Ringfort, Laurclavagh, Co. Galway
Co. Galway |
Ringforts
Beneath the overgrowth at the south-western edge of a field system in Laurclavagh, a stone enclosure has been quietly collapsing for centuries.
This is a cashel, the term used for a ringfort built from drystone rather than earthen banks, and what survives here is almost circular, roughly 25 metres across. The defining wall has fallen in on itself, and from the northern arc around through the east to the south-east, vegetation has swallowed it almost entirely. That a structure can be so thoroughly consumed by its own surroundings while still occupying the same ground it always has is, in its way, a quietly unsettling thing.

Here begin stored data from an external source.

Definition exprtk_env_set_local_borrowed (env : env_t) (name : string) (v : V) : env_t :=
  on_current (put name v true) env.

(** The loop of [exprtk_env_set] over the scopes; [None] when none of them holds
    the name. *)
Fixpoint set_in_chain (env : env_t) (name : string) (v : V) : option env_t :=
  match env with
  | [] => None
  | s :: parent =>
      match s !! name with
      | Some e =>
          Some (if is_constant e then env
                else <[name := VarEntry v (is_constant e) false]> s :: parent)
      | None => cons s <$> set_in_chain parent name v
      end
  end.

Definition exprtk_env_set (env : env_t) (name : string) (v : V) : env_t :=
  match set_in_chain env name v with
  | Some env => env
  | None => exprtk_env_set_local env name v
  end.

Definition mark_constant (name : string) (s : gmap string var_entry) : gmap string var_entry :=
  match s !! name with
  | Some e => <[name := VarEntry (entry_value e) true (is_borrowed e)]> s
  | None => s
  end.

Definition exprtk_env_set_constant (env : env_t) (name : string) (v : V) : env_t :=
  on_current (mark_constant name) (exprtk_env_set env name v).

Fixpoint find_entry (env : env_t) (name : string) : option var_entry :=
  match env with
  | [] => None
  | s :: parent =>
      match s !! name with
      | Some e => Some e
      | None => find_entry parent name
      end
  end.

Definition exprtk_env_get (env : env_t) (name : string) : V :=
  match find_entry env name with Some e => entry_value e | None => zero end.

Definition exprtk_env_has (env : env_t) (name : string) : bool :=
  match find_entry env name with Some _ => true | None => false end.

Definition exprtk_env_has_local_var (env : env_t) (name : string) : bool :=
  match env with
  | s :: _ => bool_decide (is_Some (s !! name))
  | [] => false
  end.

(** [exprtk_env_init_child] *)
Definition exprtk_env_init_child (parent : env_t) : env_t := ∅ :: parent.

(** [exprtk_env_import_vars]: the entries of the current scope of [src], in any
    order. *)
Definition import_entry (name : string) (e : var_entry) (dst : env_t) : env_t :=
  if exprtk_env_has_local_var dst name then dst
  else if decide (name = "this") then dst
  else
    let dst := exprtk_env_set_local dst name (entry_value e) in
    if is_constant e then exprtk_env_set_constant dst name (entry_value e) else dst.

Definition exprtk_env_import_vars (dst src : env_t) : env_t :=
  match src with
  | s :: _ => map_fold import_entry dst s
  | [] => dst
  end.

(** [exprtk_env_snapshot_names]: the variables of a captured scope.  [None] stands
    for the NULL name list, which captures everything. *)
Definition wanted (names : option (list string)) (name : string) : bool :=
  match names with Some l => bool_decide (name ∈ l) | None => true end.

Definition snapshot_entry (names : option (list string)) (name : string) (e : var_entry)
    (new_env : env_t) : env_t :=
  if wanted names name && negb (exprtk_env_has_local_var new_env name) then
    let new_env := exprtk_env_set_local new_env name (entry_value e) in
    if is_constant e then exprtk_env_set_constant new_env name (entry_value e) else new_env
  else new_env.

Definition exprtk_env_snapshot_names (env : env_t) (names : option (list string)) : env_t :=
  foldl (fun new_env s => map_fold (snapshot_entry names) new_env s)
    [∅] env.

(** ** Lemmas *)

Lemma put_lookup name v b s x :
  put name v b s !! x =
    if decide (x = name) then
      match s !! name with
      | Some e => if is_constant e then Some e else Some (VarEntry v false b)
      | None => Some (VarEntry v false b)
      end
    else s !! x.
Proof.
  unfold put. destruct (s !! name) as [[ev [] eb]|] eqn:E; simpl; case_decide; subst;
    rewrite ?E, ?lookup_insert_eq, ?lookup_insert_ne by done; done.
Qed.

Lemma mark_constant_lookup name s x :
  mark_constant name s !! x =
    if decide (x = name)
    then (fun e => VarEntry (entry_value e) true (is_borrowed e)) <$> s !! name
    else s !! x.
Proof.
  unfold mark_constant. destruct (s !! name) as [e|] eqn:E; case_decide; subst; simpl;
    rewrite ?E, ?lookup_insert_eq, ?lookup_insert_ne by done; done.
Qed.

Lemma set_in_chain_None env name v :
  set_in_chain env name v = None <-> find_entry env name = None.
Proof.
  induction env as [|s parent IH]; simpl; [done|].
  destruct (s !! name) as [e|]; [by destruct (is_constant e)|].
  rewrite <- IH. by destruct (set_in_chain parent name v).
Qed.

Lemma set_in_chain_find env name v env' x :
  set_in_chain env name v = Some env' ->
  find_entry env' x =
    if decide (x = name) then
      (fun e => if is_constant e then e else VarEntry v false false) <$> find_entry env name
    else find_entry env x.
Proof.
  revert env'. induction env as [|s parent IH]; intros env'; simpl; [done|].
  destruct (s !! name) as [[ev [] eb]|] eqn:E; simpl.
  - intros [= <-]. simpl. case_decide; subst; by rewrite ?E.
  - intros [= <-]. simpl. case_decide as D; subst; [by rewrite lookup_insert_eq|].
    by rewrite lookup_insert_ne.
  - destruct (set_in_chain parent name v) as [p|] eqn:C; [|done]. intros [= <-]. simpl.
    rewrite (IH _ eq_refl). case_decide; subst; by rewrite ?E.
Qed.

(** What an assignment leaves visible under every name. *)
Lemma set_find env name v x :
  env <> [] ->
  find_entry (exprtk_env_set env name v) x =
    if decide (x = name) then
      Some match find_entry env name with
           | Some e => if is_constant e then e else VarEntry v false false
           | None => VarEntry v false false
           end
    else find_entry env x.
Proof.
  intros Hne. unfold exprtk_env_set. destruct (set_in_chain env name v) as [env'|] eqn:C.
  - rewrite (set_in_chain_find _ _ _ _ _ C). case_decide; [|done].
    destruct (find_entry env name) eqn:F; [done|]. by rewrite <- set_in_chain_None, C in F.
  - apply set_in_chain_None in C. rewrite C. destruct env as [|s parent]; [done|].
    simpl in *. rewrite put_lookup. destruct (s !! name) eqn:E; [done|]. by case_decide.
Qed.

(** Declaring a name that the current scope does not have. *)
Definition declare (env : env_t) (name : string) (v : V) (constant : bool) : env_t :=
  let env := exprtk_env_set_local env name v in
  if constant then exprtk_env_set_constant env name v else env.
(* ===== verification/Registry.v ===== *)
(** The functions a script can call by name: [exprtk/src/exprtk_registry.c].

    An environment has a list of functions, defined by the script or registered by the host
    program, and a list of modules; the environments of a chain have one [table] each, the current one
    first.  A pointer to a native function is a number; two entries of a table can share one.  The sorted
    cache of an environment's modules is built on the first lookup and dropped when a module is added, so
    that it is a function of the modules.  The global registry is the array it holds; allocations
    succeed. *)

From S2P Require Import Prelude Ast SortSearch.
From Stdlib Require Import Ascii.
Open Scope Z_scope.

(** ** Data *)

Inductive func_data :=
  | Script (arg_params : list node) (body : option node)
  | Native (fn flags : Z).

Record exprtk_func_t := Func { fn_name : string; fn_data : func_data }.

Record exprtk_func_entry_t := Entry { entry_name : string; entry_fn : Z }.

Record exprtk_module_t := Module { module_name : option string; entries : list exprtk_func_entry_t }.

Record table := Table { t_funcs : list exprtk_func_t; t_modules : list exprtk_module_t }.

(** ** Names *)

Definition strcmp (a b : string) : Z :=
  match String.compare a b with Lt => -1 | Eq => 0 | Gt => 1 end.

Lemma compare_refl a : String.compare a a = Eq.
Proof.
  induction a as [|c a IH]; simpl; [done|].
  unfold Ascii.compare. by rewrite N.compare_refl.
Qed.

Lemma strcmp_eq a b : strcmp a b = 0 <-> a = b.
Proof.
  unfold strcmp. split; [|intros ->; by rewrite compare_refl].
  destruct (String.compare a b) eqn:E; try done. by apply String.compare_eq_iff in E.
Qed.

Lemma strcmp_flip a b : strcmp b a = - strcmp a b.
Proof. unfold strcmp. rewrite String.compare_antisym. by destruct (String.compare a b). Qed.

Lemma compare_step a b c r :
  String.compare a b <> Gt -> String.compare b c <> Gt -> String.compare a c = r ->
  r <> Gt /\ (r = Eq -> String.compare a b = Eq /\ String.compare b c = Eq).
Proof.
  revert b c. induction a as [|x a IH]; intros [|y b] [|z c]; simpl; try naive_solver.
  unfold Ascii.compare.
  destruct (N.compare_spec (N_of_ascii x) (N_of_ascii y)), (N.compare_spec (N_of_ascii y) (N_of_ascii z)),
    (N.compare_spec (N_of_ascii x) (N_of_ascii z)); intros; try lia; try (by subst); eauto.
Qed.

Lemma strcmp_trans a b c : strcmp a b <= 0 -> strcmp b c <= 0 ->
  strcmp a c <= 0 /\ (strcmp a c = 0 -> strcmp a b = 0 /\ strcmp b c = 0).
Proof.
  intros H1 H2. destruct (compare_step a b c (String.compare a c)) as [H3 H4]; [..|done|].
  - unfold strcmp in *. by destruct (String.compare a b).
  - unfold strcmp in *. by destruct (String.compare b c).
  - unfold strcmp. destruct (String.compare a c); try done.
    by destruct (H4 eq_refl) as [-> ->].
Qed.

(** [strchr(name, '.')] with what stands before and after the dot, and [strrchr]. *)
Fixpoint first_dot (name : string) : option (string * string) :=
  match name with
  | EmptyString => None
  | String c s =>
      if decide (c = "."%char) then Some ("", s)
      else (fun p => (String c p.1, p.2)) <$> first_dot s
  end.

Fixpoint last_dot (name : string) : option (string * string) :=
  match name with
  | EmptyString => None
  | String c s =>
      match last_dot s with
      | Some p => Some (String c p.1, p.2)
      | None => if decide (c = "."%char) then Some ("", s) else None
      end
  end.

Definition raw_names : list string := ["typeof"; "is_int64"; "is_bool"; "is_bytes"; "is_decimal"].

(** Functions that see integers as integers. *)
Definition builtin_needs_raw_args (name : string) : bool :=
  bool_decide (match last_dot name with Some p => p.2 | None => name end ∈ raw_names).

Definition compat_names : list string := ["math"; "stats"; "string"; "io"; "core"; "regex"].

Definition is_global_compat_namespace (name : string) : bool := bool_decide (name ∈ compat_names).

(** ** Functions of environments *)

Definition find_func (name : string) (l : list exprtk_func_t) : option exprtk_func_t :=
  find (fun f => bool_decide (fn_name f = name)) l.

(** The search of [exprtk_call_internal] along the chain. *)
Fixpoint lookup_func (name : string) (chain : list table) : option exprtk_func_t :=
  match chain with
  | [] => None
  | t :: chain =>
      match find_func name (t_funcs t) with Some f => Some f | None => lookup_func name chain end
  end.

Definition exprtk_env_has_func (chain : list table) (name : string) : bool :=
  existsb (fun t => existsb (fun f => bool_decide (fn_name f = name)) (t_funcs t)) chain.

(** A function definition replaces the data of the first function of that name in the list. *)
Fixpoint replace_func (name : string) (d : func_data) (l : list exprtk_func_t)
    : option (list exprtk_func_t) :=
  match l with
  | [] => None
  | f :: l =>
      if decide (fn_name f = name) then Some (Func name d :: l) else cons f <$> replace_func name d l
  end.
(** ** Traversal *)

Definition ts_analyze_variable (name : string) (c : ts_analysis_ctx_t) (in_assignment_lhs : bool)
    : ts_analysis_ctx_t :=
  if in_assignment_lhs then add_defined name c
  else
    let c := if negb (ts_var_set_contains (defined c) name)
                && negb (ts_var_set_contains (assigned c) name)
             then add_read_before name c else c in
    add_used name c.

Definition ts_analyze_func_def (c : ts_analysis_ctx_t) : ts_analysis_ctx_t := set_nested c.
Definition ts_analyze_func_expr (c : ts_analysis_ctx_t) : ts_analysis_ctx_t := set_nested c.

(** [ts_analyze_node] on a pointer that may be NULL. *)
Local Notation "'on_opt' f o c" := (match o with Some n => f n c false | None => c end)
  (at level 10, f at level 9, o at level 9, c at level 9).
Local Notation "'on_list' f l c" := (fold_left (fun c n => f n c false) l c)
  (at level 10, f at level 9, l at level 9, c at level 9).

Fixpoint ts_analyze_node (n : node) (c : ts_analysis_ctx_t) (in_assignment_lhs : bool)
    : ts_analysis_ctx_t :=
  let 'Node _ _ d := n in
  match d with
  | NODE_VARIABLE name => ts_analyze_variable name c in_assignment_lhs
  | NODE_ASSIGNMENT name value =>
      let c := on_opt ts_analyze_node value c in
      match name with Some name => add_assigned name c | None => c end
  | NODE_FUNCTION_DEFINITION _ _ _ => ts_analyze_func_def c
  | NODE_FUNCTION_EXPRESSION _ _ _ => ts_analyze_func_expr c
  | NODE_BINARY_OP _ lhs rhs =>
      let c := on_opt ts_analyze_node lhs c in
      on_opt ts_analyze_node rhs c
  | NODE_FUNCTION_CALL _ args => on_list ts_analyze_node args c
  | NODE_IF condition if_branch else_branch =>
      let c := on_opt ts_analyze_node condition c in
      let c := on_opt ts_analyze_node if_branch c in
      on_opt ts_analyze_node else_branch c
  | NODE_WHILE condition body =>
      let c := on_opt ts_analyze_node condition c in
      on_opt ts_analyze_node body c
  | NODE_FOR init condition post body =>
      let c := on_opt ts_analyze_node init c in
      let c := on_opt ts_analyze_node condition c in
      let c := on_opt ts_analyze_node post c in
      on_opt ts_analyze_node body c
  | NODE_BLOCK statements => on_list ts_analyze_node statements c
  | NODE_FLOW _ value => on_opt ts_analyze_node value c
  | NODE_VECTOR elements => on_list ts_analyze_node elements c
  | NODE_INDEX array index =>
      let c := on_opt ts_analyze_node array c in
      on_opt ts_analyze_node index c
  | NODE_MEMBER_CALL object _ args =>
      let c := on_opt ts_analyze_node object c in
      on_list ts_analyze_node args c
  | NODE_MEMBER_ACCESS object _ => on_opt ts_analyze_node object c
  | NODE_FOR_IN var_name collection body =>
      let c := add_defined var_name c in
      let c := on_opt ts_analyze_node collection c in
      on_opt ts_analyze_node body c
  | _ => c
  end.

What makes the site more than a simple ruin is the small stone structure clinging to the inner face of the cashel wall at the south-south-west. Roughly D-shaped, about 2.9 metres long and 2.4 metres wide, it is thought to have been a dwelling of some kind, a modest domestic space pressed against the interior of the enclosing wall in a manner typical of early medieval settlement in Ireland. Cashels of this type were generally built and occupied during the first millennium, functioning as farmsteads for a single family or small kin group. The site sits within a broader landscape of activity too: another enclosure lies just 100 metres to the south-west, suggesting this was once part of a more populated stretch of countryside than it now appears.